'''

(** ** The theorems at concrete stores *)

Import Concrete.
Definition one_vote : Storage :=
  MkStorage {[ status_key pid1 (vote 5) := intToBytes VoteIDStatusPending ]} ∅ ∅ ∅ 0 [].

Lemma one_vote_valid : valid_records (db one_vote) pid1.
Proof.
  intros r b H. cbn [db one_vote] in H. apply lookup_singleton_Some in H as [H _]. exists (vote 5). split; [|by vm_compute].
  unfold status_key, createVoteIDStatusKey in H. by apply (inj (app _)), (inj (app _)) in H.
Qed.
Lemma markProcessVoteIDsTimeout_Pebble_witness :
  stored_status (db (markProcessVoteIDsTimeout (Env:=env Pebble (λ _ _, false)) pid1 one_vote).2)
    pid1 (vote 5) = Some (intToBytes VoteIDStatusTimeout).
Proof.
  pose proof (markProcessVoteIDsTimeout_Pebble (Env:=env Pebble (λ _ _, false)) pid1 one_vote
    eq_refl eq_refl one_vote_valid) as H.
  destruct (markProcessVoteIDsTimeout pid1 one_vote) as [r s']. destruct H as (_ & _ & H & _).
  refine (eq_trans (H (vote 5)) _). by vm_compute.
Defined.
Lemma setVoteIDStatus_spec_witness :
  let m := setVoteIDStatus pid1 (vote 5) VoteIDStatusDone in
  is_done (stored_status (db one_vote) pid1 (vote 5)) = false ∧
  isValidStatusTransition VoteIDStatusPending VoteIDStatusDone = false ∧
  bytesToInt <$> stored_status (db (exec m one_vote)) pid1 (vote 5) = Some (Ok VoteIDStatusDone).
Proof.
  assert (Hd : is_done (stored_status (db one_vote) pid1 (vote 5)) = false) by by vm_compute.
  assert (Hok : is_Ok (eval (setVoteIDStatus pid1 (vote 5) VoteIDStatusDone) one_vote) = true) by by vm_compute.
  split; [exact Hd|]. split; [by vm_compute|].
  pose proof (setVoteIDStatus_spec pid1 (vote 5) VoteIDStatusDone one_vote ltac:(unfold VoteIDStatusDone; lia)) as H.
  unfold exec. unfold eval in Hok. destruct (setVoteIDStatus pid1 (vote 5) VoteIDStatusDone one_vote) as [[r|] s'];
    [|done]. rewrite Hd in H. apply H.
Defined.
Lemma markProcessVoteIDsTimeout_InMemory_witness :
  let m := markProcessVoteIDsTimeout (Env:=env InMemory (λ _ _, false)) pid1 in
  eval m one_vote = Ok 1 ∧
  stored_status (db (exec m one_vote)) pid1 (vote 5) = Some (intToBytes VoteIDStatusPending).
Proof.
  destruct (markProcessVoteIDsTimeout_InMemory (Env:=env InMemory (λ _ _, false)) pid1 one_vote
    eq_refl eq_refl) as [Hr Hs]. split.
  - refine (eq_trans Hr _). by vm_compute.
  - refine (eq_trans (Hs pid1 (vote 5)) _). by vm_compute.
Defined.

'''

▸ **PROBLEM DESCRIPTION**:
Reproduce exactly the line containing "eq_refl eq_refl) as [Hr Hs]. split." and every line after it through the end of the records above, and nothing else.

▸ **TASK OUTPUT**:
    eq_refl eq_refl) as [Hr Hs]. split.
  - refine (eq_trans Hr _). by vm_compute.
  - refine (eq_trans (Hs pid1 (vote 5)) _). by vm_compute.
Defined.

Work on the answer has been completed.